_What needs to be done_
Report each line of the entries that contains the word "pretty", copied in full.

_Supplied data_
----

(** * Checkpointed pagination / fetch pipelines

    A shallow embedding of the two scripts of the repository that carry the
    resumable page-by-page fetch loop:

    - [UYAP]: "UYAP Turkish Court Records/scrape.py" (progress store,
      result sink, pagination driver and thread-pool dispatcher of [main]);
    - [ZaubaCorp]: "ZaubaCorp/scrape.py" (retrying page fetcher, page-range
      workers and the batch loop of [CompanyScraper.run]).

    Network replies are inputs of the model (a [remote] record); files are
    sequences of the items written to them; the thread pool is an explicit
    interleaving machine whose labels say which thread moves next. *)

From stdpp Require Import gmap strings list fin_maps pretty.

Open Scope Z_scope.

(** ** Python values as they come out of [json.loads] *)

Module Py.

(** Scalars found in the fields of a search result.  Nested values and
    floats do not occur in the fields the scripts read. *)
Inductive pyval :=
  | PNone
  | PBool (b : bool)
  | PInt (z : Z)
  | PStr (s : string).

#[global] Instance pyval_eq_dec : EqDecision pyval.
Proof. solve_decision. Defined.

(** [str(v)] *)
Definition str (v : pyval) : string :=
  match v with
  | PNone => "None"
  | PBool true => "True"
  | PBool false => "False"
  | PInt z => pretty z
  | PStr s => s
  end.

(** Truth value of a string and of a list: empty is false. *)
Definition truthy_str (s : string) : bool :=
  match s with EmptyString => false | String _ _ => true end.

Definition truthy_list {A} (l : list A) : bool :=
  match l with [] => false | _ :: _ => true end.

(** A JSON object with scalar fields, as a Python dict. *)
Abbreviation record := (gmap string pyval).

(** [r.get(key, dflt)] *)
Definition get (r : record) (key : string) (dflt : pyval) : pyval :=
  default dflt (r !! key).

(** An insertion-ordered dict with string keys: assigning to an existing
    key keeps its position and replaces the value, a new key goes last. *)
Fixpoint dict_set {V} (k : string) (v : V) (d : list (string * V)) : list (string * V) :=
  match d with
  | [] => [(k, v)]
  | (k', v') :: d' =>
      if decide (k = k') then (k, v) :: d' else (k', v') :: dict_set k v d'
  end.

Fixpoint dict_get {V} (d : list (string * V)) (k : string) : option V :=
  match d with
  | [] => None
  | (k', v') :: d' => if decide (k = k') then Some v' else dict_get d' k
  end.

Definition dict_keys {V} (d : list (string * V)) : list string := d.*1.

End Py.

(** ** The court-records downloader *)

Module UYAP.
Import Py.

(** *** Configuration *)

Definition TOTAL_PAGES_TO_FETCH : Z := 63815.
Definition PAGE_SIZE : Z := 10.
Definition CONCURRENT_REQUESTS : nat := 5.
Definition CSV_FILE : string := "downloaded_docs.csv".
Definition PROGRESS_FILE : string := "progress.json".
Definition CSV_COLUMNS : list string :=
  ["id"; "daire"; "esasNo"; "kararNo"; "kararTarihi"; "arananKelime";
   "durum"; "index"; "doc_text"].

#[global] Arguments TOTAL_PAGES_TO_FETCH : simpl never.
#[global] Arguments CONCURRENT_REQUESTS : simpl never.
#[global] Arguments PROGRESS_FILE : simpl never.
#[global] Arguments CSV_FILE : simpl never.

(** *** Files *)

(** The JSON document of the progress file: page numbers are integers and
    ids are strings, as [save_progress] writes them; a key may be absent
    in a file that was not written by [save_progress]. *)
Record progress_doc := ProgressDoc {
  doc_pages_done : option (list Z);
  doc_ids_downloaded : option (list string);
}.

(** One row of the output dataset, keyed by [CSV_COLUMNS]. *)
Record csv_row := CsvRow {
  row_id : string;
  row_daire : pyval;
  row_esasNo : pyval;
  row_kararNo : pyval;
  row_kararTarihi : pyval;
  row_arananKelime : pyval;
  row_durum : pyval;
  row_index : pyval;
  row_doc_text : string;
}.

(** A file is the sequence of items written to it since it was last
    truncated.  [open(path, "w")] leaves the empty sequence. *)
Inductive chunk :=
  | JsonText (d : progress_doc)
  | CsvHeader (columns : list string)
  | CsvLine (r : csv_row).

Abbreviation file := (list chunk).
Abbreviation filesystem := (gmap string file).

(** [open(path, "w")]: create or truncate. *)
Definition open_w (path : string) (fs : filesystem) : filesystem :=
  <[path := []]> fs.

(** A write through a handle opened with "w" or "a": the item goes to the
    end of the file (mode "a" creates a missing file). *)
Definition write (path : string) (c : chunk) (fs : filesystem) : filesystem :=
  <[path := default [] (fs !! path) ++ [c]]> fs.

(** [json.load(f)]: succeeds on a file holding exactly one complete JSON
    text, raises on anything else (an empty file in particular). *)
Definition json_load (f : file) : option progress_doc :=
  match f with
  | [JsonText d] => Some d
  | _ => None
  end.

(** *** Progress store *)

Record progress := Progress {
  pages_done : gset Z;
  ids_downloaded : gset string;
}.

(** [list(s)] for a set [s]: some enumeration without repetition. *)
Definition py_list {A} `{Countable A} (s : gset A) : list A := elements s.

(** [load_progress]; [None] stands for the exception of [json.load]. *)
Definition load_progress (fs : filesystem) (filepath : string) : option progress :=
  match fs !! filepath with
  | None => Some (Progress ∅ ∅)
  | Some f =>
      data ← json_load f;
      Some (Progress (list_to_set (default [] (doc_pages_done data)))
                     (list_to_set (default [] (doc_ids_downloaded data))))
  end.

(** The file operations of [save_progress], in program order. *)
Inductive fs_op :=
  | OpOpenW (path : string)
  | OpWrite (path : string) (c : chunk).

Definition fs_apply (fs : filesystem) (op : fs_op) : filesystem :=
  match op with
  | OpOpenW path => open_w path fs
  | OpWrite path c => write path c fs
  end.

Definition progress_data (p : progress) : progress_doc :=
  ProgressDoc (Some (py_list (pages_done p))) (Some (py_list (ids_downloaded p))).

----

_Solution for this exercise_
From stdpp Require Import gmap strings list fin_maps pretty.
  | PInt z => pretty z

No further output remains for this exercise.